__WHAT YOU ARE ASKED TO DO__
The lines from the start of the records below through the line containing "rewrite (proj2 (Z.eqb_neq v 0)), (proj2 (Z.leb_le v _)) by lia." are to be copied exactly, both ends included, with nothing added.

__SUPPLIED INFORMATION__

Lemma vc_add_zero who vc : vc_add who 0 vc = Ok vc.
Proof. done. Qed.
Lemma vc_add_counted most done who v vc :
  most ≤ uint64_max → 0 < v ≤ last_votes vc → v ≤ most → counted most done vc →
  Forall (λ x, 0 ≤ x.2 ≤ most) done → who ∉ done.*1 → Z.of_nat (S (length done)) * weight_max ≤ uint32_max →
  ∃ vc', vc_add who v vc = Ok vc' ∧ counted most ((who, v) :: done) vc' ∧ last_votes vc' = v.
Proof.
  intros Hm Hv Hvm (C1 & C2 & C3 & C4 & C5) Hd Hwho Hlen. unfold vc_add.
  rewrite (proj2 (Z.eqb_neq v 0)), (proj2 (Z.leb_le v _)) by lia. cbn [hard_assert mbind result_bind].
  rewrite (proj2 (Z.eqb_neq (bitshift vc) (-1))) by lia. cbn [mbind result_bind]. rewrite C1. fold (scale most v).
  pose proof (scale_bounds most v ltac:(lia) Hm) as Hs. rewrite (proj2 (Z.leb_le _ weight_max)) by lia.
  cbn [hard_assert mbind result_bind]. pose proof (sum_scaled most done Hm Hd) as Hsum.
  assert (total_votes vc = sum_weights (prod_map id (scale most) <$> done)) as Ht
    by (rewrite C2; by apply sum_weights_perm).
  assert (u64 (total_votes vc + scale most v) = total_votes vc + scale most v) as Hu.
  { unfold u64. apply Z.mod_small. unfold_widths. unfold weight_max in *. lia. }
  rewrite Hu, (proj2 (Z.leb_le _ uint32_max)) by lia. cbn [hard_assert mbind result_bind].
  assert (u16 (scale most v) = scale most v) as -> by (unfold u16, weight_max in *; apply Z.mod_small; lia).
  eexists. split; [done|]. split; [|done].
  unfold counted. cbn [bitshift total_votes vc_auth add_authority account_auths key_auths address_auths].
  assert (who ∉ (account_auths (vc_auth vc)).*1) as Hk.
  { rewrite C3, <- list_fmap_compose. done. }
  split_and!; try done.
  - rewrite (sum_weights_perm _ _ (put_auth_perm who _ _ Hk)). unfold sum_weights at 1. cbn. fold (sum_weights (account_auths (vc_auth vc))). lia.
  - by rewrite put_auth_perm, C3.
Qed.

Lemma vc_add_first who v :
  0 < v ≤ uint64_max → ∃ vc, vc_add who v new_counter = Ok vc ∧ counted v [(who, v)] vc ∧ last_votes vc = v.
Proof.
  intros Hv. unfold vc_add. rewrite (proj2 (Z.eqb_neq v 0)), (proj2 (Z.leb_le v _)) by (cbn; lia).
  cbn [hard_assert mbind result_bind new_counter bitshift total_votes]. rewrite (proj2 (Z.eqb_eq (-1) (-1))) by done.
  rewrite find_msb_spec by done. cbn [mbind result_bind]. fold (scale v v).
  pose proof (scale_bounds v v ltac:(lia) (proj2 Hv)) as Hs. unfold weight_max in Hs.
  rewrite (proj2 (Z.leb_le _ weight_max)) by (unfold weight_max; lia). cbn [hard_assert mbind result_bind].
  assert (u64 (0 + scale v v) = scale v v) as -> by (unfold u64; rewrite Z.mod_small; lia).
  rewrite (proj2 (Z.leb_le _ uint32_max)) by (unfold_widths; lia). cbn [hard_assert mbind result_bind].
  assert (u16 (scale v v) = scale v v) as -> by (unfold u16; apply Z.mod_small; lia).
  eexists. split; [done|]. split; [|done]. unfold counted, sum_weights. cbn. split_and!; try done. lia.
Qed.

Lemma vc_add_all_counted most l : ∀ done vc,
  most ≤ uint64_max → counted most done vc → Forall (λ x, 0 ≤ x.2 ≤ most) done →
  NoDup (l ++ done).*1 → StronglySorted (λ x y, y.2 ≤ x.2) l → Forall (λ x, 0 ≤ x.2 ≤ Z.min most (last_votes vc)) l →
  Z.of_nat (length (l ++ done)) * weight_max ≤ uint32_max →
  ∃ vc', vc_add_all l vc = Ok vc' ∧ counted most (reverse (filter (λ x, x.2 ≠ 0) l) ++ done) vc'.
Proof.
  induction l as [|[who v] l IH]; intros done vc Hm C Hd Hnd Hs Hr Hlen; cbn [vc_add_all]; [by exists vc|].
  apply Forall_cons in Hr as [Hv Hr]. apply StronglySorted_inv in Hs as [Hs Hle]. cbn in Hnd, Hv, Hle.
  apply NoDup_cons in Hnd as [Hnot Hnd]. cbn [app length] in Hlen. rewrite filter_cons. cbn [snd].
  destruct (decide (v = 0)) as [->|Hz].
  - rewrite decide_False by (intros H; by apply H). rewrite vc_add_zero. cbn [mbind result_bind].
    apply IH; try done. unfold weight_max in *. lia.
  - rewrite decide_True by done. rewrite fmap_app in Hnot. apply not_elem_of_app in Hnot as [Hnl Hnot].
    destruct (vc_add_counted most done who v vc) as (vc' & -> & C' & Hlast); try done; try lia.
    { rewrite length_app in Hlen. unfold weight_max in *. lia. }
    cbn [mbind result_bind]. destruct (IH ((who, v) :: done) vc') as (vc2 & -> & C2); try done.
    + constructor; [cbn; lia|done].
    + rewrite fmap_app in *. cbn. apply NoDup_app in Hnd as (N1 & N2 & N3). apply NoDup_app. split; [done|].
      split; [|by constructor]. intros x Hx [->|Hx']%elem_of_cons; [done|]. by apply (N2 x).
    + apply Forall_forall. intros x Hx. eapply Forall_forall in Hr; [|exact Hx]. eapply Forall_forall in Hle; [|exact Hx].
      rewrite Hlast. cbn in *. lia.
    + rewrite length_app in *. cbn. lia.
    + exists vc2. split; [done|]. rewrite reverse_cons, <- app_assoc. exact C2.
Qed.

__WRITTEN SOLUTION__
Lemma vc_add_zero who vc : vc_add who 0 vc = Ok vc.
Proof. done. Qed.
Lemma vc_add_counted most done who v vc :
  most ≤ uint64_max → 0 < v ≤ last_votes vc → v ≤ most → counted most done vc →
  Forall (λ x, 0 ≤ x.2 ≤ most) done → who ∉ done.*1 → Z.of_nat (S (length done)) * weight_max ≤ uint32_max →
  ∃ vc', vc_add who v vc = Ok vc' ∧ counted most ((who, v) :: done) vc' ∧ last_votes vc' = v.
Proof.
  intros Hm Hv Hvm (C1 & C2 & C3 & C4 & C5) Hd Hwho Hlen. unfold vc_add.
  rewrite (proj2 (Z.eqb_neq v 0)), (proj2 (Z.leb_le v _)) by lia. cbn [hard_assert mbind result_bind].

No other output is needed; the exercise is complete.